La répression de la révolution
Le 30 mai 1925, à Shanghai, lors de grèves contre la brutalité des contremaîtres, un officier britannique fit tirer sur la foule, tuant douze étudiants. En réponse, des grèves éclatèrent à Hong Kong, Canton et Pékin. À Canton, la grève générale éclata et le boycott des marchandises britanniques fut décidé. Hong Kong fut bloqué par 100 000 ouvriers. Les fumeries d’opium furent réquisitionnées pour en faire des dortoirs et des cantines. Une conférence de délégués ouvriers, avec un élu pour 50 grévistes, mit sur pied un comité exécutif de 13 membres, véritable embryon de pouvoir ouvrier où Trotsky allait voir la « version chinoise » des soviets créés au moment de la révolution russe de 1905. La croissance du PC devint explosive : il passa de 1 000 membres en janvier 1925 à 10 000 en novembre.
Pour les nationalistes, cette croissance était une menace. Le 20 mars 1926 à Canton, Tchang Kaï-chek fit un coup d’État, arrêta les militants communistes et attaqua le quartier général du comité de grève.
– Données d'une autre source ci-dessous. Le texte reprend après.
Lemma rune_split s w :
  rune_width s = Some w ->
  exists c r t, s = String c (r ++ t) /\ w = S (String.length r) /\ rune_bytes c r.
Proof.
  destruct s as [|c s]; [done|]. rewrite rune_width_eq.
  destruct (Z.ltb_spec (byte_val c) 128) as [Hlt|Hge].
  - intros [= <-]. exists c, "", s. split_and!; [done | done |]. split_and!.
    + unfold RuneStart, in_range. destruct (Z.leb_spec 128 (byte_val c)); [lia | done].
    + apply continues_nil.
    + intros t. rewrite rune_width_eq. by rewrite (proj2 (Z.ltb_lt _ _) Hlt).
  - destruct (lead (byte_val c)) as [[[n lo] hi]|] eqn:El; [| done].
    destruct (conts n lo hi s) eqn:Ec; [| done]. intros [= <-].
    apply lead_range in El as Hr. destruct Hr as (Hn & Hlo & Hhi & Hb).
    apply conts_split in Ec as (r & t & -> & Hlen & Hc & Ht); [| done..].
    exists c, r, t. split_and!; [done | by rewrite Hlen |]. split_and!; [| done |].
    + unfold RuneStart, in_range. destruct (Z.leb_spec (byte_val c) 191); [lia | by rewrite andb_false_r].
    + intros t'. rewrite rune_width_eq, (proj2 (Z.ltb_ge _ _) Hge), El, Ht. by rewrite Hlen.
Qed.

Lemma Valid_app_rune c r t : rune_bytes c r -> Valid t -> Valid (String c (r ++ t)).
Proof.
  intros (_ & _ & Hw) Ht. eapply Valid_rune; [apply Hw|]. cbn [drop_str]. by rewrite drop_str_app.
Qed.

(** Induction on the runes of a valid string. *)
Lemma Valid_runes (P : string -> Prop) :
  P "" -> (forall c r t, rune_bytes c r -> Valid t -> P t -> P (String c (r ++ t))) ->
  forall s, Valid s -> P s.
Proof.
  intros H0 Hr s Hs. induction Hs as [|s w Hw Hs IH]; [done|].
  apply rune_split in Hw as (c & r & t & -> & -> & Hb). cbn [drop_str] in *.
  rewrite drop_str_app in *. by apply Hr.
Qed.

Lemma Valid_app a b : Valid a -> Valid b -> Valid (a ++ b).
Proof.
  intros Ha Hb. revert a Ha. apply Valid_runes; [done|]. intros c r t Hr _ IH.
  cbn. rewrite str_app_assoc. by apply Valid_app_rune.
Qed.

Lemma Valid_cons c s : (byte_val c < 128)%Z -> Valid s -> Valid (String c s).
Proof. intros Hc Hs. eapply Valid_rune; [rewrite rune_width_eq, (proj2 (Z.ltb_lt _ _) Hc) |]; done. Qed.

(** Text of ASCII bytes is valid. *)
Lemma Valid_ascii s : str_forall (fun c => (byte_val c <? 128)%Z) s = true -> Valid s.
Proof.
  induction s as [|c s IH]; cbn; [constructor|]. intros [Hc%Z.ltb_lt Hs]%andb_true_iff.
  apply Valid_cons; auto.
Qed.

Lemma drop_str_le w s : (String.length (drop_str w s) = String.length s - w)%nat.
Proof. apply drop_str_length. Qed.

Lemma toValid_valid rep fuel : forall invalid s,
  Valid rep -> Valid (toValid fuel rep invalid s).
Proof.
  induction fuel as [|fuel IH]; intros invalid s Hrep; [constructor|].
  destruct s as [|c s]; cbn [toValid]; [constructor|].
  destruct (Z.ltb_spec (byte_val c) 128) as [Hlt|Hge]; [by apply Valid_cons; auto|].
  destruct (Nat.eqb_spec (snd (DecodeRuneInString (String c s))) 1) as [E|E].
  { apply Valid_app; [destruct invalid; [constructor | done] | auto]. }
  apply Valid_app; [| auto].
  assert (rune_width (String c s) = Some (snd (DecodeRuneInString (String c s)))) as Hw.
  { unfold rune_width, bad_start. rewrite (surjective_pairing (DecodeRuneInString _)).
    by rewrite (proj2 (Nat.eqb_neq _ _) E), andb_false_r. }
  apply rune_split in Hw as (c' & r & t & Es & Ew & Hb). rewrite Ew, Es. cbn [take_str].
  rewrite take_str_app, <- (str_app_nil r). apply Valid_app_rune; [done | constructor].
Qed.

(** On valid text the loop copies. *)
Lemma toValid_id rep s : Valid s -> forall fuel invalid,
  (String.length s <= fuel)%nat -> toValid fuel rep invalid s = s.
Proof.
  revert s. apply (Valid_runes (fun s => forall fuel invalid,
    (String.length s <= fuel)%nat -> toValid fuel rep invalid s = s)); [by intros [|fuel] |].
  intros c r t (Hs & Hc & Hw) _ IH [|fuel] invalid Hf; [cbn in Hf; lia|].
  cbn [toValid String.length] in *. rewrite str_length_app in Hf. pose proof (Hw t) as Hwt.
  rewrite rune_width_eq in Hwt. destruct (Z.ltb_spec (byte_val c) 128) as [Hlt|Hge].
  { injection Hwt as E. destruct r; [| done]. cbn. rewrite IH by (cbn in Hf; lia). done. }
  pose proof (decode_lead c (r ++ t) Hge) as Hd.
  destruct (lead (byte_val c)) as [[[n lo] hi]|] eqn:El; [| done].
  destruct (conts n lo hi (r ++ t)); [| done]. injection Hwt as En.
  apply lead_range in El as (Hn & _). rewrite Hd, (proj2 (Nat.eqb_neq (S n) 1)) by lia.
  rewrite En. cbn [take_str drop_str]. rewrite take_str_app, drop_str_app, IH by lia. done.
Qed.

Lemma ToValidUTF8_valid s : Valid (ToValidUTF8 s replacementRune).
Proof.
  apply toValid_valid. eapply Valid_rune with (w := 3%nat); [vm_compute; reflexivity | constructor].
Qed.

Lemma ToValidUTF8_id s rep : Valid s -> ToValidUTF8 s rep = s.
Proof. intros Hs. by apply toValid_id. Qed.

(** Nothing is normalised to the empty string but itself. *)
Lemma ToValidUTF8_nonempty s : s <> "" -> ToValidUTF8 s replacementRune <> "".
Proof.
  destruct s as [|c s]; [done|]. intros _. unfold ToValidUTF8. cbn [String.length toValid].
  destruct (Z.ltb_spec (byte_val c) 128) as [|Hge]; [done|].
  pose proof (decode_lead c s Hge) as Hw.
  destruct (snd (DecodeRuneInString (String c s))) as [|[|w]]; [| done | done].
  exfalso. destruct (lead _) as [[[n lo] hi]|]; [destruct (conts n lo hi s) |]; done.
Qed.

(** ** The cut *)

Lemma runeBoundaryCut_le s limit : (runeBoundaryCut s limit <= limit)%nat.
Proof. induction limit; cbn; [done|]. repeat case_match; lia. Qed.

Lemma byte_at_app_l a b i : (i < String.length a)%nat -> byte_at (a ++ b) i = byte_at a i.
Proof.
  revert i. induction a as [|c a IH]; intros i Hi; cbn in Hi; [lia|]. destruct i; [done|].
  cbn. apply IH. lia.
Qed.

Lemma byte_at_app_r a b i : byte_at (a ++ b) (String.length a + i) = byte_at b i.
Proof. by induction a. Qed.

Lemma byte_at_Some s i : (i < String.length s)%nat -> exists c, byte_at s i = Some c.
Proof.
  revert i. induction s as [|c s IH]; intros i Hi; cbn in Hi; [lia|].
  destruct i; [by eexists|]. cbn. apply IH. lia.
Qed.

Lemma cut_inside c r t limit :
  rune_bytes c r -> (limit <= String.length r)%nat -> runeBoundaryCut (String c (r ++ t)) limit = 0%nat.
Proof.
  intros (_ & Hc & _). induction limit as [|k IH]; intros Hl; [done|]. cbn [runeBoundaryCut].
  destruct (byte_at_Some r k) as [d Hd]; [lia|].
  assert (byte_at (String c (r ++ t)) (S k) = Some d) as ->.
  { cbn. rewrite <- Hd. by apply byte_at_app_l. }
  rewrite (Hc _ _ Hd). apply IH. lia.
Qed.

Lemma cut_after c r t limit :
  rune_bytes c r -> Valid t -> t <> "" ->
  runeBoundaryCut (String c (r ++ t)) (S (String.length r) + limit)
  = (S (String.length r) + runeBoundaryCut t limit)%nat.
Proof.
  intros Hb Ht Hne. induction limit as [|k IH].
  - destruct Ht as [|t w Hw _]; [done|]. apply rune_split in Hw as (d & r' & t' & -> & _ & Hd & _).
    cbn [runeBoundaryCut]. rewrite Nat.add_0_r. cbn [runeBoundaryCut].
    assert (byte_at (String c (r ++ String d (r' ++ t'))) (S (String.length r)) = Some d) as ->.
    { change (byte_at (r ++ String d (r' ++ t')) (String.length r) = Some d).
      rewrite <- (Nat.add_0_r (String.length r)). exact (byte_at_app_r r _ 0). }
    by rewrite Hd.
  - rewrite Nat.add_succ_r. cbn [runeBoundaryCut].
    assert (byte_at (String c (r ++ t)) (S (S (String.length r) + k)) = byte_at t (S k)) as ->.
    { change (byte_at (r ++ t) (S (String.length r + k)) = byte_at t (S k)).
      rewrite <- Nat.add_succ_r. apply byte_at_app_r. }
    repeat case_match; [lia | by rewrite IH | lia].
Qed.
Cela n’empêcha pas les dirigeants de l’IC, désormais aux mains de Staline, de déclarer que le PC chinois devait continuer à soutenir Tchang Kaï-chek. Pour Borodine, le représentant de l’IC en Chine : « la période actuelle [devait] voir les communistes servir de coolies au Kuomintang ».
Ayant maté les communistes dans le Sud, Tchang Kaï-chek lança sa conquête militaire du Nord. Aux yeux des paysans pauvres, il continuait à être le symbole de la révolution. Des soulèvements éclatèrent tout au long de l’avancée de son armée, dans les villes et les campagnes.
En février 1927, quand cette armée approcha de Shanghaï, là aussi des grèves éclatèrent. D’abord réprimées par les troupes des concessions occidentales, la révolte finit par être victorieuse. 500 000 à 800 000 grévistes prirent en main la ville en organisant une milice de 5 000 hommes.
Quand, en avril, l’armée de Tchang Kaï-chek entra dans Shanghai, c’est elle qui organisa la répression en s’appuyant sur la pègre locale. Une véritable terreur blanche s’institua : 5 000 ouvriers furent tués, des militants communistes furent jetés vivants dans des chaudières de locomotives. Les prolétaires chinois étaient ainsi massacrés par ceux-là même en qui l’IC leur avait demandé d’avoir confiance.
Dès avant le début de la révolution en Chine, l’Opposition de gauche trotskyste en URSS avait dénoncé cette politique suiviste vis-à-vis de Tchang Kaï-chek, annonçant que celui-ci allait inévitablement se retourner contre la classe ouvrière.
Les conséquences de la défaite
Suite à la répression dans les villes, une grande partie du Parti communiste les déserta. Se coupant ainsi du prolétariat, il allait se transformer en une guérilla dans les campagnes et, tout en gardant son nom, devint en fait un parti nationaliste basé sur la paysannerie.
En URSS, cette défaite fut un coup de massue pour tous ceux qui espéraient voir une Chine révolutionnaire rejoindre l’URSS. « Le parti était transporté par la révolution chinoise. C’était seulement en 1923 [avec la révolution en Allemagne] qu’on avait connu une pareille intensité » dit Trotsky.
Mais la démoralisation qui s’ensuivit en URSS renforça la tendance bureaucratique stalinienne, qui expulsa du parti l’Opposition de gauche, envoya ses militants en déportation et en prison et exila Trotsky.
Il reste que le prolétariat chinois avait donné une preuve de plus, après l’expérience de la révolution russe, que la classe ouvrière, même dans un pays pauvre où elle était très faible numériquement, est le seul élément véritablement révolutionnaire, capable d’émanciper toute la société.